I work at one part-time. It’s not too bad, actually, though retail sucks and there’s no two ways about it. Still, management is generally pretty good and most of my coworkers are okay. I’m not being paid any less than I would be elsewhere locally for a comparable job, though they are indeed kind of cheap – I was hired as seasonal and kept on, and told (mid-January, when I was expecting to be evaluated soon!) that I wouldn’t get my 90-day evaluation until 90 days after the day I was made permanent. This means they get to pay me less for two extra months, since I can’t see how I won’t get the “you’re doing fine” raise at that point.

I think a lot of it depends on the individual store. I know I wouldn’t want to work at another local one that is right up the road because it’s constantly slammed. It’s always a bit of a mess and dirty and overrun, but I don’t think it’s because they don’t try, it’s because they’re so damn busy. And corporate is another thing altogether, but I really needed a job.

I’ve been better trained than I was at another retail job here, that’s for sure.
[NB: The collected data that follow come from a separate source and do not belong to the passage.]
Lemma toClose_le (n : nat) : 0 < n -> toClose n <= n.
Proof.
  intros Hn. unfold toClose.
  pose proof (Nat.Div0.div_le_upper_bound n 4 n) as H.
  apply Nat.max_lub; [lia|]. apply H. lia.
Qed.

(** What a memory-pressure pass does to the browser registry. *)
Lemma cleanupOldestSessions_spec st :
  JsMap.wf (sessions st) ->
  0 < JsMap.size (sessions st) ->
  let st' := state_after (cleanupOldestSessions driver_browser_close) st in
  exists evicted : list Entry,
    List.length evicted = Nat.max 1 (JsMap.size (sessions st) / 4) /\
    Permutation (sessions st) (evicted ++ sessions st') /\
    browser_closes (trace st') =
      browser_closes (trace st) ++ map (fun e => browser (snd e)) evicted /\
    (forall c r, In c evicted -> In r (sessions st') ->
       (createdAt (snd c) <= createdAt (snd r))%Z /\
       (createdAt (snd c) = createdAt (snd r) -> JsMap.before c r (sessions st))).
Proof.
  intros Hwf Hpos st'.
  set (sorted := sort_by_createdAt (sessions st)).
  set (k := toClose (List.length sorted)).
  assert (Hlen : List.length sorted = JsMap.size (sessions st))
    by apply SortFacts.length_sort.
  assert (Hperm : Permutation sorted (sessions st))
    by apply SortFacts.Permutation_sort.
  assert (Hsplit : firstn k sorted ++ skipn k sorted = sorted)
    by apply firstn_skipn.
  assert (Hnd : NoDup (map fst (firstn k sorted ++ skipn k sorted))).
  { rewrite Hsplit. eapply Permutation_NoDup; [|exact Hwf].
    apply Permutation_map. now symmetry. }
  assert (Hst' : sessions st' =
                 filter (key_not_in fst (fun _ => true) (firstn k sorted)) (sessions st)).
  { subst st'. unfold state_after. rewrite cleanupOldestSessions_run. cbn [snd].
    fold sorted. fold k.
    apply (proj_fold_delete sessions _ fst (fun _ => true)).
    intros; apply closeOldSession_sessions. }
  assert (Hrest : Permutation (sessions st') (skipn k sorted)).
  { rewrite Hst'.
    transitivity (filter (key_not_in fst (fun _ => true) (firstn k sorted)) sorted);
      [apply Permutation_filter; now symmetry|].
    enough (Hf : filter (key_not_in fst (fun _ => true) (firstn k sorted))
                   (firstn k sorted ++ skipn k sorted) = skipn k sorted)
      by (rewrite Hsplit in Hf; now rewrite Hf).
    rewrite filter_app, filter_none, filter_all; [reflexivity| |].
    - intros e He. unfold key_not_in. apply negb_true_iff, not_true_is_false.
      intros Hex. apply existsb_exists in Hex as (x & Hx & Hk).
      simpl in Hk. apply String.eqb_eq in Hk.
      apply (NoDup_keys_app_r _ _ e Hnd He).
      rewrite <- Hk. now apply in_map.
    - intros e He. unfold key_not_in. apply negb_false_iff, existsb_exists.
      exists e. split; [exact He|]. simpl. apply String.eqb_refl. }
  exists (firstn k sorted). repeat split.
  - rewrite length_firstn. subst k. rewrite Hlen.
    pose proof (toClose_le _ Hpos). unfold toClose in *. lia.
  - rewrite Hrest, Hsplit. now symmetry.
  - subst st'. unfold state_after. rewrite cleanupOldestSessions_run. cbn [snd].
    apply fold_closeOldSession_closes.
  - apply (SortFacts.StronglySorted_split (firstn k sorted) (skipn k sorted));
      [rewrite Hsplit; apply SortFacts.StronglySorted_sort|assumption|].
    eapply Permutation_in; [exact Hrest|assumption].
  - intros Heq. apply SortFacts.before_sort; [exact Heq|].
    fold sorted. rewrite <- Hsplit.
    apply SortFacts.before_app; [assumption|].
    eapply Permutation_in; [exact Hrest|assumption].
Qed.
(** * ENSO metrics: the metric registry and the metric computation engine

    A shallow embedding of [lib/EnsoCollectionsLib.py] (the static catalogs)
    and [lib/EnsoMetricsLib.py] (the metric functions and [ComputeMetric]).

    The sources are Python 2 ([basestring], integer [/] on ints): an int
    divided by an int is floor division, dictionaries raise [KeyError] on a
    missing key, an unbound name raises [NameError].  Floating point values
    are binary64, modelled by the kernel's primitive floats. *)

From Stdlib Require Import ZArith List String Ascii Bool Lia.
From Stdlib Require Import Floats Uint63.
Import ListNotations.

Local Open Scope Z_scope.
Set Warnings "-register-all".

(** ** Python values, exceptions and outcomes *)

(** The literals the catalogs are built from. A dictionary keeps its items in
    the order of the source text; every key of the catalogs is a string. *)
Inductive pyval : Type :=
| PNone
| PBool (b : bool)
| PInt (z : Z)
| PFloat (x : float)
| PStr (s : string)
| PList (l : list pyval)
| PTuple (l : list pyval)
| PDict (d : list (string * pyval)).

(** The built-in exceptions the two modules can raise. Neither module defines
    an exception class of its own, and neither has a [raise] statement. *)
Inductive exn : Type :=
| NameError (name : string)
| UnboundLocalError (name : string)
| KeyError (key : pyval)
| IndexError (msg : string)
| TypeError (msg : string)
| ZeroDivisionError (msg : string).

Definition exn_class (e : exn) : string :=
  match e with
  | NameError _ => "NameError"
  | UnboundLocalError _ => "UnboundLocalError"
  | KeyError _ => "KeyError"
  | IndexError _ => "IndexError"
  | TypeError _ => "TypeError"
  | ZeroDivisionError _ => "ZeroDivisionError"
  end.

Inductive result (A : Type) : Type :=
| Ok (a : A)
| Raise (e : exn).
Arguments Ok {A} a.
Arguments Raise {A} e.

Definition bind {A B : Type} (r : result A) (k : A -> result B) : result B :=
  match r with
  | Ok a => k a
  | Raise e => Raise e
  end.

Notation "x <- r ;; k" := (bind r (fun x => k))
  (at level 61, r at next level, right associativity).
Notation "' p <- r ;; k" := (bind r (fun p => k))
  (at level 61, p pattern, r at next level, right associativity).

(** [try: r  except: pass] around an assignment: keep the old value when the
    right-hand side raises. *)
Definition try_or {A : Type} (r : result A) (old : A) : A :=
  match r with
  | Ok a => a
  | Raise _ => old
  end.

Definition raises {A : Type} (r : result A) (cls : string) : Prop :=
  exists e, r = Raise e /\ exn_class e = cls.

(** *** Subscripting *)

Fixpoint dict_get (d : list (string * pyval)) (k : string) : option pyval :=
  match d with
  | [] => None
  | (k', v) :: d' => if String.eqb k' k then Some v else dict_get d' k
  end.

Definition dict_keys (d : list (string * pyval)) : list string := map fst d.

(** A dictionary display [{k1: v1, k2: v2, ...}] evaluates left to right and
    a later item replaces an earlier one with the same key. *)
Fixpoint dict_set (d : list (string * pyval)) (k : string) (v : pyval)
  : list (string * pyval) :=
  match d with
  | [] => [(k, v)]
  | (k', v') :: d' =>
      if String.eqb k' k then (k', v) :: d' else (k', v') :: dict_set d' k v
  end.

Definition dict_display (items : list (string * pyval)) : pyval :=
  PDict (fold_left (fun d kv => dict_set d (fst kv) (snd kv)) items []).

(** [seq[i]] for an int [i]: a negative index counts from the end. *)
Definition seq_index {A : Type} (l : list A) (i : Z) : option A :=
  let n := Z.of_nat (List.length l) in
  let j := if i <? 0 then i + n else i in
  if (j <? 0) || (n <=? j) then None else nth_error l (Z.to_nat j).

Definition string_chars (s : string) : list string :=
  map (fun c => String c EmptyString) (list_ascii_of_string s).

Fixpoint hashable (v : pyval) : bool :=
  match v with
  | PList _ | PDict _ => false
  | PTuple l => forallb hashable l
  | _ => true
  end.

(** [v[k]]. A sequence takes an int, or a bool as the int it is. *)
Definition getitem (v k : pyval) : result pyval :=
  match v, k with
  | PDict d, PStr s =>
      match dict_get d s with
      | Some x => Ok x
      | None => Raise (KeyError k)
      end
  | PDict _, _ =>
      if hashable k then Raise (KeyError k) else Raise (TypeError "unhashable type")
  | PList l, PInt i =>
      match seq_index l i with
      | Some x => Ok x
      | None => Raise (IndexError "list index out of range")
      end
  | PTuple l, PInt i =>
      match seq_index l i with
      | Some x => Ok x
      | None => Raise (IndexError "tuple index out of range")
      end
  | PStr s, PInt i =>
      match seq_index (string_chars s) i with
      | Some c => Ok (PStr c)
      | None => Raise (IndexError "string index out of range")
      end
  | PList l, PBool b =>
      match seq_index l (Z.b2z b) with
      | Some x => Ok x
      | None => Raise (IndexError "list index out of range")
      end
  | PTuple l, PBool b =>
      match seq_index l (Z.b2z b) with
      | Some x => Ok x
      | None => Raise (IndexError "tuple index out of range")
      end
  | PStr s, PBool b =>
      match seq_index (string_chars s) (Z.b2z b) with
      | Some c => Ok (PStr c)
      | None => Raise (IndexError "string index out of range")
      end
  | PList _, _ => Raise (TypeError "list indices must be integers")
  | PTuple _, _ => Raise (TypeError "tuple indices must be integers")
  | PStr _, _ => Raise (TypeError "string indices must be integers")
  | _, _ => Raise (TypeError "object has no attribute '__getitem__'")
  end.

(** Truth value of an object, as [not x] and [if x] test it. *)
Definition truthy (v : pyval) : bool :=
  match v with
  | PNone => false
  | PBool b => b
  | PInt z => negb (z =? 0)
  | PFloat x => negb (PrimFloat.eqb x 0%float)
  | PStr s => negb (String.eqb s "")
  | PList l | PTuple l => negb (Nat.eqb (List.length l) 0)
  | PDict d => negb (Nat.eqb (List.length d) 0)
  end.

(** *** Floating point numbers

    The statistics kernels hand back floating point scalars, either Python's
    own [float] or numpy's [float64]. Both are binary64; they differ on a
    zero divisor: Python raises [ZeroDivisionError], numpy warns and returns
    an infinity or a NaN. A [float64] operand makes the operation numpy's. *)
Inductive number : Type :=
| PyFloat (x : float)
| NpFloat (x : float).

Definition num_val (n : number) : float :=
  match n with
  | PyFloat x | NpFloat x => x
  end.

Definition is_np (n : number) : bool :=
  match n with
  | PyFloat _ => false
  | NpFloat _ => true
  end.

Definition num_like (a b : number) (x : float) : number :=
  if is_np a || is_np b then NpFloat x else PyFloat x.

Definition num_add (a b : number) : number :=
  num_like a b (PrimFloat.add (num_val a) (num_val b)).

Definition num_sub (a b : number) : number :=
  num_like a b (PrimFloat.sub (num_val a) (num_val b)).

Definition num_mul (a b : number) : number :=
  num_like a b (PrimFloat.mul (num_val a) (num_val b)).

Definition num_div (a b : number) : result number :=
  if is_np a || is_np b then Ok (NpFloat (PrimFloat.div (num_val a) (num_val b)))
  else if PrimFloat.eqb (num_val b) 0%float
       then Raise (ZeroDivisionError "float division by zero")
       else Ok (PyFloat (PrimFloat.div (num_val a) (num_val b))).

(** [float(x)]. *)
Definition py_float (n : number) : number := PyFloat (num_val n).

Definition float_of_Z (z : Z) : float :=
  if z <? 0 then PrimFloat.opp (PrimFloat.of_uint63 (Uint63.of_Z (- z)))
  else PrimFloat.of_uint63 (Uint63.of_Z z).

(** [numpy.sqrt] of a Python int and [numpy.square] of a float: both return a
    [float64]. *)
Definition NUMPYsqrt (n : Z) : number := NpFloat (PrimFloat.sqrt (float_of_Z n)).

Definition NUMPYsquare (n : number) : number :=
  NpFloat (PrimFloat.mul (num_val n) (num_val n)).


(** * lib/EnsoCollectionsLib.py *)

Module EnsoCollectionsLib.

Local Open Scope string_scope.
Local Open Scope float_scope.
Local Set Warnings "-inexact-float".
Not that it takes much actual training to do the stuff I do.

I am not so sure about that. In the 80’s and early 90’s I had friends that worked at Sears, Rickels, JC Pennies, Home Depot and even K-Mart.
The Sears employee was an evening part timer in Hardware and loved it.
The Rickels Employee was full time and used to rack up 60 hour weeks between Halloween and Xmas. He didn’t like it but no where near the horror stories you here about WalMarts.
Pennies Employee was a Teen, and she thought Pennies beat most teen jobs by a mile.
Home Depot guy was a Carpenter during the early 90’s downturn. He didn’t like it, but it was paying his bills.
Kmart Employee hated it and said the management was stupid and evil. (Pretty much heard her saying similar stuff to Walmart Complaints.)

Jim

I’d be very cautious about generalizing from the late 80s to today. That’s practically 20 years ago. I know, it sped by for me, too. Wal-mart’s practices drive practices in the rest of the retail sector.

I worked at a Supercenter full-time from June 1999 to March 2001 and out of the three jobs I had before my current one, it was by far the best and paid the most. My experiences with the company are totally opposite everything you normally hear about them.